Posted on Wed 6 Nov 2019, 03:56 PM

Dr Akanji Benjamin, a Public Health expert based in Osogbo has raised alarm about increasing resistance of  infections to antibiotics while calling on Nigerians  to come together to tackle the menace by listening to doctors, pharmacists and nurses’ advice

He also warned against indiscriminate use of antibiotics while also advising the Federal Government to see the problem as a national emergency that should be taken seriously.
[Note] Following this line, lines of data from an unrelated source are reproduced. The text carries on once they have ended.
(** * Main theorems *)

(** C1. For every point set, every node size of at least 1 and every box,
    [Range] on the index built by [NewBush] returns exactly the original
    positions [i] with [minX <= x_i <= maxX] and [minY <= y_i <= maxY], both
    ends included: the result is a rearrangement of the brute-force linear
    scan, whatever the node size. *)
Theorem Range_matches_brute_force (points : list A) nodeSize fuel :
  1 <= nodeSize -> (buildFuel points <= fuel)%nat ->
  exists bush,
    NewBush fuel points nodeSize = Ok bush /\
    forall minX minY maxX maxY fuel',
      (queryFuel bush <= fuel')%nat ->
      exists res,
        Range fuel' bush minX minY maxX maxY = Ok res /\
        res ≡ₚ bruteRange points minX minY maxX maxY /\
        forall i, i ∈ res <->
          0 <= i < len points /\
          (minX <= (coordsOf points i).1)%Q /\ ((coordsOf points i).1 <= maxX)%Q /\
          (minY <= (coordsOf points i).2)%Q /\ ((coordsOf points i).2 <= maxY)%Q.
Proof.
  intros Hns Hfuel.
  destruct (NewBush_built fuel points nodeSize ltac:(lia) Hfuel) as (bush & Hrun & Hb).
  exists bush. split; [exact Hrun|].
  intros minX minY maxX maxY fuel' Hfuel'.
  destruct (Range_correct points nodeSize bush minX minY maxX maxY fuel' Hb
              ltac:(lia) Hfuel') as (res & Hres & Hperm).
  exists res. split; [exact Hres|]. split; [exact Hperm|].
  intros i. rewrite Hperm. unfold bruteRange.
  rewrite elem_of_filter_seqZ, inBox_bounds. split; intros [Hi Hin]; (split; [lia|exact Hin]).
Qed.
Benjamin who said added that Nigerians had not been able to muster the collaborative steps necessary to manage the problem of drug resistance in an interview with News Agency of Nigeria (NAN) on the sidelines of the second National Health Summit, organised by the Nigerian Medical Association (NMA) on Wednesday in Abuja.

According to him, while treating infectious diseases like tuberculosis and typhoid, or carrying out safe childbirth and safe surgeries, antibiotic resistance remains a huge concern.
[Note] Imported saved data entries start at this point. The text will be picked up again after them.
(* ===== verification/World.v ===== *)
(** * The world the script acts on

    The script's state lives outside Python: files and directories, the
    processes it starts (ffmpeg), the HTTP endpoint it posts to, and the
    lines it prints.  [world] holds the filesystem and a log of the
    externally visible events in the order they happen; [Py] is the
    state/exception monad of the prelude over [world] and Python's
    exceptions.  The external collaborators are the two methods of the
    class [Env]: the effect of running a command line on the filesystem
    (with its exit code and diagnostic output), and the response of the
    transcription endpoint to a request.  Every component is proved for
    an arbitrary [Env]; [Media.v] gives a concrete one.

    The primitives below model the library calls of src/transcribe.py:
    [os.path.getsize], [os.makedirs(exist_ok=True)], [os.listdir],
    [open(p, "rb")], [open(p, "w").write], [subprocess.run] with and
    without [check=True], [requests.post] and [print].  How the event log
    grows ([log_grows]) is proved compositionally for them. *)

From Stdlib Require Import Ascii String ZArith.
From stdpp Require Import base list gmap strings.
From S2P Require Import Prelude PyStr.

(** ** Files *)

(** An audio/video stream: where it starts in the original recording,
    its duration, and the intervals the silence filter would report
    (start and end relative to the stream), all in milliseconds. *)
Record audio := mk_audio { au_start : Z; au_ms : Z; au_silences : list (Z * Z) }.

Inductive data :=
  | Audio (a : audio)
  | Text (s : string)
  | Blob.

Record content := mk_content { c_size : Z; c_data : data }.

(** Full paths of regular files and of directories. *)
Record fs := mk_fs { files : gmap string content; dirs : gset string }.

(** ** Events, requests, responses *)

(** The messages printed by the script (lines 38, 49, 81, 92, 100, 109),
    with the values they interpolate. *)
Inductive msg :=
  | MsgTrimming (start : string)
  | MsgNoSilence
  | MsgSending (path : string)
  | MsgTooBig
  | MsgSmall
  | MsgDone (path : string).

#[warnings="-register-all"]
Inductive json :=
  | JNull
  | JBool (b : bool)
  | JNum (z : Z)
  | JStr (s : string)
  | JArr (l : list json)
  | JObj (kv : list (string * json)).

(** A multipart POST: URL, the [Authorization] header, the uploaded
    file's path and bytes, and the form fields, form-encoded. *)
Record request := mk_request {
  rq_url : string;
  rq_auth : string;
  rq_path : string;
  rq_file : content;
  rq_form : list (string * string)
}.

(** A response: its status and its body parsed as JSON ([None] when the
    body is not JSON). *)
Record response := mk_response { rs_status : Z; rs_json : option json }.

Inductive event :=
  | ERun (cmd : list string) (rc : Z)
  | EPost (rq : request) (rs : response)
  | EPrint (m : msg)
  | EOpenWrite (path : string).

Record world := mk_world { w_fs : fs; w_log : list event }.

Inductive exn :=
  | CalledProcessError (rc : Z) (cmd : list string)
  | HTTPError (status : Z)
  | ConnectionError
  | FileNotFoundError (path : string)
  | FileExistsError (path : string)
  | NotADirectoryError (path : string)
  | IsADirectoryError (path : string)
  | JSONDecodeError
  | KeyError (key : string)
  | TypeError (what : string).

Abbreviation Py := (SE world exn).

(** What running a command line does: its exit code, what it wrote to its
    standard error, and the filesystem afterwards. *)
Record proc_result := mk_proc { pr_rc : Z; pr_stderr : string; pr_fs : fs }.

Class Env := {
  env_run : list string -> fs -> proc_result;
  env_post : request -> option response
}.

(** ** Paths *)

(** The directories [os.makedirs(d)] creates, outermost first:
    ["a/b"] gives ["a"; "a/b"]. *)
Definition ancestors (d : string) : list string :=
  let parts := py_split "/" d in
  filter (fun a => a <> "") ((fun k => py_join "/" (take k parts)) <$> seq 1 (length parts)).

(** The parent directory ([posixpath.dirname] of a path without a
    trailing slash). *)
Definition dirname (p : string) : string :=
  py_join "/" (removelast (py_split "/" p)).

(** The entry name of [p] if [p] lies directly inside directory [d]. *)
Definition child_name (d p : string) : option string :=
  let pre := list_ascii_of_string (path_join d "") in
  match strip_prefix pre (list_ascii_of_string p) with
  | Some rest => if bool_decide ("/"%char ∈ rest) || bool_decide (rest = []) then None
                 else Some (string_of_list_ascii rest)
  | None => None
  end.

(** Bytes of the UTF-8 encoding of a string of code points below U+0100. *)
Definition utf8_size (s : string) : Z :=
  Z.of_nat (foldr (fun c n => if nat_of_ascii c <? 128 then S n else S (S n)) 0
                  (list_ascii_of_string s)).

(** ** The library calls *)

Section Primitives.
Context `{Env}.

Definition log (e : event) : Py unit :=
  modify (fun w => mk_world (w_fs w) (w_log w ++ [e])).

Definition py_print (m : msg) : Py unit := log (EPrint m).

(** [subprocess.run(cmd, ...)] without [check]: the exit code is
    returned, not checked. *)
Definition subprocess_run (cmd : list string) : Py proc_result :=
  fun w => let r := env_run cmd (w_fs w) in
           (Ok r, mk_world (pr_fs r) (w_log w ++ [ERun cmd (pr_rc r)])).

(** [subprocess.run(cmd, check=True)]: a non-zero exit code raises
    [CalledProcessError]. *)
Definition subprocess_run_check (cmd : list string) : Py unit :=
  r ← subprocess_run cmd;
  if bool_decide (pr_rc r = 0%Z) then mret () else raise (CalledProcessError (pr_rc r) cmd).

(** [os.path.getsize(p)]: [st_size]; a directory's is its block size. *)
Definition dir_size : Z := 4096.

Definition os_path_getsize (p : string) : Py Z :=
  fun w => match files (w_fs w) !! p with
           | Some c => (Ok (c_size c), w)
           | None => if bool_decide (p ∈ dirs (w_fs w)) then (Ok dir_size, w)
                     else (Raise (FileNotFoundError p), w)
           end.

(** [os.makedirs(d, exist_ok=True)]: creates [d] and its missing parents;
    an existing directory is no error, a file in the way is. *)
Definition makedirs_fs (F : fs) (d : string) : fs :=
  mk_fs (files F) (dirs F ∪ list_to_set (ancestors d)).

Definition os_makedirs (d : string) : Py unit :=
  fun w =>
    let F := w_fs w in
    if bool_decide (d ∈ dom (files F)) then (Raise (FileExistsError d), w)
    else if bool_decide (Exists (fun a => a ∈ dom (files F)) (ancestors d))
    then (Raise (NotADirectoryError d), w)
    else (Ok (), mk_world (makedirs_fs F d) (w_log w)).

(** The names of the entries directly inside [d]. *)
Definition entry_set (F : fs) (d : string) : gset string :=
  list_to_set (omap (child_name d) (elements (dom (files F) ∪ dirs F))).

(** [os.listdir(d)]: each name once, in an order the script must not
    rely on. *)
Definition os_listdir (d : string) : Py (list string) :=
  fun w =>
    if bool_decide (d ∈ dirs (w_fs w)) then (Ok (elements (entry_set (w_fs w) d)), w)
    else if bool_decide (d ∈ dom (files (w_fs w))) then (Raise (NotADirectoryError d), w)
    else (Raise (FileNotFoundError d), w).

(** [open(p, "rb")]: the file's bytes. *)
Definition open_read (p : string) : Py content :=
  fun w => match files (w_fs w) !! p with
           | Some c => (Ok c, w)
           | None => if bool_decide (p ∈ dirs (w_fs w)) then (Raise (IsADirectoryError p), w)
                     else (Raise (FileNotFoundError p), w)
           end.

(** [requests.post(...)]: a transport failure raises; any response,
    whatever its status, is returned. *)
Definition requests_post (rq : request) : Py response :=
  fun w => match env_post rq with
           | Some rs => (Ok rs, mk_world (w_fs w) (w_log w ++ [EPost rq rs]))
           | None => (Raise ConnectionError, w)
           end.

(** [with open(p, "w", encoding="utf-8") as f: f.write(x)]: [open]
    creates or truncates the file, then [write] accepts only a [str];
    on a [TypeError] the file stays truncated. *)
Definition write_text_file (p : string) (x : json) : Py unit :=
  fun w =>
    let F := w_fs w in
    if bool_decide (p ∈ dirs F) then (Raise (IsADirectoryError p), w)
    else if bool_decide (dirname p <> "" /\ dirname p ∉ dirs F)
    then (Raise (FileNotFoundError p), w)
    else
      let L := w_log w ++ [EOpenWrite p] in
      match x with
      | JStr s =>
          (Ok (), mk_world (mk_fs (<[p := mk_content (utf8_size s) (Text s)]> (files F)) (dirs F)) L)
      | _ =>
          (Raise (TypeError "write() argument must be str"),
           mk_world (mk_fs (<[p := mk_content 0 (Text "")]> (files F)) (dirs F)) L)
      end.

(** A Python expression that returns or raises without effects. *)
Definition lift {A} (o : outcome exn A) : Py A := fun w => (o, w).

End Primitives.

(** ** How the event log grows

    [log_grows P c]: whatever [c] returns or raises, it only appends
    events satisfying [P] to the log. *)
Definition log_grows (P : event -> Prop) {A} (c : Py A) : Prop :=
  forall w r w', c w = (r, w') -> exists L, w_log w' = w_log w ++ L /\ Forall P L.

Section LogGrows.
Context `{Env} (P : event -> Prop).

Lemma log_grows_ret {A} (a : A) : log_grows P (mret a).
Proof. intros w r w' [= _ <-]. exists []. by rewrite app_nil_r. Qed.

Lemma log_grows_raise {A} e : log_grows P (raise e : Py A).
Proof. intros w r w' [= _ <-]. exists []. by rewrite app_nil_r. Qed.

Lemma log_grows_bind {A B} (c : Py A) (f : A -> Py B) :
  log_grows P c -> (forall a, log_grows P (f a)) -> log_grows P (c ≫= f).
Proof.
  intros Hc Hf w r w' Hr.
  destruct (bind_inv _ _ _ _ _ Hr) as [(a & w1 & H1 & H2) | (e & H1 & _)].
  - destruct (Hc _ _ _ H1) as (L1 & E1 & F1). destruct (Hf a _ _ _ H2) as (L2 & E2 & F2).
    exists (L1 ++ L2). rewrite E2, E1, app_assoc. split; [done|]. by apply Forall_app.
  - by apply (Hc _ _ _ H1).
Qed.

Lemma log_grows_if {A} (b : bool) (c1 c2 : Py A) :
  log_grows P c1 -> log_grows P c2 -> log_grows P (if b then c1 else c2).
Proof. by destruct b. Qed.

Lemma log_grows_print m : P (EPrint m) -> log_grows P (py_print m).
Proof. intros HP w r w' [= _ <-]. exists [EPrint m]. simpl. auto. Qed.

Lemma log_grows_run cmd : (forall rc, P (ERun cmd rc)) -> log_grows P (subprocess_run cmd).
Proof. intros HP w r w' [= _ <-]. eexists. split; [done|]. auto. Qed.

Lemma log_grows_run_check cmd : (forall rc, P (ERun cmd rc)) -> log_grows P (subprocess_run_check cmd).
Proof.
  intros HP. apply log_grows_bind; [by apply log_grows_run|].
  intros r. case_bool_decide; [apply log_grows_ret|apply log_grows_raise].
Qed.

Lemma log_grows_pure {A} (c : Py A) :
  (forall w r w', c w = (r, w') -> w_log w' = w_log w) -> log_grows P c.
Proof. intros Hc w r w' Hr. exists []. rewrite app_nil_r. eauto. Qed.

Lemma log_grows_getsize p : log_grows P (os_path_getsize p).
Proof.
  apply log_grows_pure. intros w r w'. unfold os_path_getsize.
  destruct (_ !! p); [by intros [= _ <-]|]. case_bool_decide; by intros [= _ <-].
Qed.

Lemma log_grows_makedirs d : log_grows P (os_makedirs d).
Proof.
  apply log_grows_pure. intros w r w'. unfold os_makedirs.
  repeat case_bool_decide; by intros [= _ <-].
Qed.

Lemma log_grows_listdir d : log_grows P (os_listdir d).
Proof.
  apply log_grows_pure. intros w r w'. unfold os_listdir.
  repeat case_bool_decide; by intros [= _ <-].
Qed.

Lemma log_grows_lift {A} (o : outcome exn A) : log_grows P (lift o).
Proof. apply log_grows_pure. by intros w r w' [= _ <-]. Qed.

Lemma log_grows_open_read p : log_grows P (open_read p).
Proof.
  apply log_grows_pure. intros w r w'. unfold open_read.
  destruct (_ !! _); [by intros [= _ <-]|]. case_bool_decide; by intros [= _ <-].
Qed.

Lemma log_grows_post rq : (forall rs, P (EPost rq rs)) -> log_grows P (requests_post rq).
Proof.
  intros HP w r w'. unfold requests_post. destruct (env_post _); intros [= _ <-]; eexists.
  - split; [done|]. auto.
  - by rewrite app_nil_r.
Qed.

Lemma log_grows_write p x : P (EOpenWrite p) -> log_grows P (write_text_file p x).
Proof.
  intros HP w r w'. unfold write_text_file.
  repeat case_bool_decide; [by intros [= _ <-]; exists []; rewrite app_nil_r
                           |by intros [= _ <-]; exists []; rewrite app_nil_r|].
  destruct x; intros [= _ <-]; eexists; (split; [done|]); auto.
Qed.

End LogGrows.

#[export] Hint Resolve log_grows_ret log_grows_raise log_grows_bind log_grows_if
  log_grows_getsize log_grows_makedirs log_grows_listdir : py.

(** Decompose a computation into the primitives whose log growth is known. *)
Ltac grow :=
  repeat first
    [ progress intros
    | apply log_grows_bind
    | apply log_grows_if
    | apply log_grows_ret
    | apply log_grows_raise
    | apply log_grows_getsize
    | apply log_grows_makedirs
    | apply log_grows_listdir
    | apply log_grows_lift
    | apply log_grows_open_read
    | apply log_grows_write; solve [auto]
    | apply log_grows_post; solve [auto]
    | apply log_grows_print; solve [auto]
    | apply log_grows_run_check; solve [auto]
    | apply log_grows_run; solve [auto] ].

(** ** Successful runs of the primitives *)

Section PrimitiveRuns.
Context `{Env}.

Lemma print_run m w : py_print m w = (Ok (), mk_world (w_fs w) (w_log w ++ [EPrint m])).
Proof. reflexivity. Qed.

Lemma makedirs_ok d w u w' :
  os_makedirs d w = (Ok u, w') -> w' = mk_world (makedirs_fs (w_fs w) d) (w_log w).
Proof. unfold os_makedirs. by repeat case_bool_decide; intros [= _ <-]. Qed.

Lemma write_ok p x w u w' :
  write_text_file p x w = (Ok u, w') ->
  exists s, x = JStr s /\
    w' = mk_world (mk_fs (<[p := mk_content (utf8_size s) (Text s)]> (files (w_fs w)))
                         (dirs (w_fs w))) (w_log w ++ [EOpenWrite p]).
Proof.
  unfold write_text_file. repeat case_bool_decide; try discriminate.
  destruct x; try discriminate. intros [= _ <-]. eauto.
Qed.

End PrimitiveRuns.

Lemma log_grows_for_append `{Env} (P : event -> Prop) {A B} (f : A -> Py B) xs acc :
  (forall x, log_grows P (f x)) -> log_grows P (for_append f xs acc).
Proof.
  intros Hf. revert acc. induction xs as [|x xs IH]; intros acc; simpl.
  - apply log_grows_ret.
  - apply log_grows_bind; [done|]. intros y. apply IH.
Qed.

(** ** Where a file can be created

    [p] lies at the top level or inside an existing directory. *)
Definition parent_ok (F : fs) (p : string) : Prop := dirname p = "" \/ dirname p ∈ dirs F.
“Over-using antibiotics during treatment always put people at risk.

He noted that “taking antibiotics when they are not needed also increases the pace at which antibiotic resistance develops and this has remained one of the biggest threats to global health.

“The only way out for Nigerians is to stop taking antibiotics for minor infections.

“Taking antibiotics when you don’t need them is not a harmless act, but can have grave consequence.

“Antibiotic resistance is growing at an alarming rate in the country, amid poor personal and environmental hygiene.”

The health expert, who also said that he observed most Nigerians failed to wash their hands after using the toilet, added that hygiene was an urgent issue for the nation to tackle.

He noted that the ability to prevent, control and treat infections undermined the whole essence of modern medicine in the global community.

He, however, announced “Phage Therapy” as a promising alternative to antibiotics.

Phage therapy is the use of bacteriophages to treat bacterial infections. This could be used as an alternative to antibiotics when bacteria develops resistance as superbugs become immuned to multiple types of drugs, becoming a concern with the more frequent use of antibiotics.

He, however, explained that “clinical trials are required; and until that happens, compassionate use of phage can save many lives, but it is important to start from somewhere.”